▸ Assignment: Of all the lines below, output only those starting at the one with "[] => inl (BadRequestError" and ending at the one with "(** ** [Job.findAll] *)", both ends included, exactly as written.

========

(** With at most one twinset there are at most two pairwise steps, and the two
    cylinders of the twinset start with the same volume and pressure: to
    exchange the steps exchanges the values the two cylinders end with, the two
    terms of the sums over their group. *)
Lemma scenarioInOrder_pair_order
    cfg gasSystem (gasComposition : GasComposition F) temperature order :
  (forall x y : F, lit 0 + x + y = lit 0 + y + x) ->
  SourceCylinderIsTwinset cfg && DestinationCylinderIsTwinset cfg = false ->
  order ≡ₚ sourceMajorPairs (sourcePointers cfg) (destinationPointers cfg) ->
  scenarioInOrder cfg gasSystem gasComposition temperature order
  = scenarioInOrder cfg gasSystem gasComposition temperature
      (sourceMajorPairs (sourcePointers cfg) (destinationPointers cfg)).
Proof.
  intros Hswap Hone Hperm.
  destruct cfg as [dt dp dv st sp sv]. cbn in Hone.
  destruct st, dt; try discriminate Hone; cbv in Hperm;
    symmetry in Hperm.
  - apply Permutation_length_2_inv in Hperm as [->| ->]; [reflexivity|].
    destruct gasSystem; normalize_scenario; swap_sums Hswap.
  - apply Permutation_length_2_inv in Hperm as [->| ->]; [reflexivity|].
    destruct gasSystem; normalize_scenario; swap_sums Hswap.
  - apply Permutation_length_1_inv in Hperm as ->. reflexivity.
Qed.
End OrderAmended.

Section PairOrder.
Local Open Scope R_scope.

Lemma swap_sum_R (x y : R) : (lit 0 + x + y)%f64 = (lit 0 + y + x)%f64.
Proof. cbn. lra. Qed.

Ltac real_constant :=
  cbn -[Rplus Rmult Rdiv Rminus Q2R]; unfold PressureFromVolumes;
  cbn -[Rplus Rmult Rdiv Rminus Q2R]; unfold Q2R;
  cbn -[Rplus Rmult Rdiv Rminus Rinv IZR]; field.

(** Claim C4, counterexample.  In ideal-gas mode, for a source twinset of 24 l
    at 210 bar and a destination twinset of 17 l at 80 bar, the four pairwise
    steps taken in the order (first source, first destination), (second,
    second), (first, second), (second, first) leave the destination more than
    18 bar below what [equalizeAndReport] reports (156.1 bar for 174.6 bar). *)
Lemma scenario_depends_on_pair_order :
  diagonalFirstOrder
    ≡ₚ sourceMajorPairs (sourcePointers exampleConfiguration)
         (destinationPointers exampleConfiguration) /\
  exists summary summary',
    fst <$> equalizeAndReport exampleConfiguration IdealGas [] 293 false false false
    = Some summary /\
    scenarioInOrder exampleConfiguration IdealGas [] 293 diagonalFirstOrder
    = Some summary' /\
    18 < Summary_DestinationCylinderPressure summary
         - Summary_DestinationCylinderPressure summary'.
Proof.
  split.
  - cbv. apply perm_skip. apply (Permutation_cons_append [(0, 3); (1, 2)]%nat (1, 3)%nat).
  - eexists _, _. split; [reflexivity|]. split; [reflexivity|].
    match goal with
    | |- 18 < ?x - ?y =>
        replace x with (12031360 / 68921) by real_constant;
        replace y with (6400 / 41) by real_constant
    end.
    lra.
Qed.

========

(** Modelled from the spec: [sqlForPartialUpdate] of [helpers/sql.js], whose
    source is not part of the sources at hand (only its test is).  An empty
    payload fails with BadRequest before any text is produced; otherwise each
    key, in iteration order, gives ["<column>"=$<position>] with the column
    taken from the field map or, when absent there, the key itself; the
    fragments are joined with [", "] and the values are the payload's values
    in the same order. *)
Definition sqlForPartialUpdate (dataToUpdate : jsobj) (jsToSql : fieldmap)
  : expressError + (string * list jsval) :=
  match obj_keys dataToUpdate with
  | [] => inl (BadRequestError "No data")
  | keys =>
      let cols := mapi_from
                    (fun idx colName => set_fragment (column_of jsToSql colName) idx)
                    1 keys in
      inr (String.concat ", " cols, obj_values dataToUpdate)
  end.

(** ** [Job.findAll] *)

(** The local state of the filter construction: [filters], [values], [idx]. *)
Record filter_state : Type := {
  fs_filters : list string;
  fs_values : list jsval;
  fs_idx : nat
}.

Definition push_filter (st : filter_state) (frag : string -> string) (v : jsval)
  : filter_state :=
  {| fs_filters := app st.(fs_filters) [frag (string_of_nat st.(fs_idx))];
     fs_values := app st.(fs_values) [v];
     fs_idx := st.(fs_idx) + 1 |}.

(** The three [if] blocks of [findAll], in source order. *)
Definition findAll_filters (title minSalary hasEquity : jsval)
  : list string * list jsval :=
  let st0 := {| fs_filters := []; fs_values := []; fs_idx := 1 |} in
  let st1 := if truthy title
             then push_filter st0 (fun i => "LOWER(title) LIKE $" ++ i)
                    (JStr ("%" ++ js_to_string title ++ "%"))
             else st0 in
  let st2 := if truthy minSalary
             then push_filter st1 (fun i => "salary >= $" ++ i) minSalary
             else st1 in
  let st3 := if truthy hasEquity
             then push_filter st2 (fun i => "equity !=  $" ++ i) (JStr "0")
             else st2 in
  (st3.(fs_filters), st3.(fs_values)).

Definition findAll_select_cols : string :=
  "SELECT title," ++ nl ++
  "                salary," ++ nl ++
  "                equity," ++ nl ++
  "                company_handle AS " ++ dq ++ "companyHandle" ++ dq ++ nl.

========

▸ Result for this exercise:
  | [] => inl (BadRequestError "No data")
  | keys =>
      let cols := mapi_from
                    (fun idx colName => set_fragment (column_of jsToSql colName) idx)
                    1 keys in
      inr (String.concat ", " cols, obj_values dataToUpdate)
  end.

(** ** [Job.findAll] *)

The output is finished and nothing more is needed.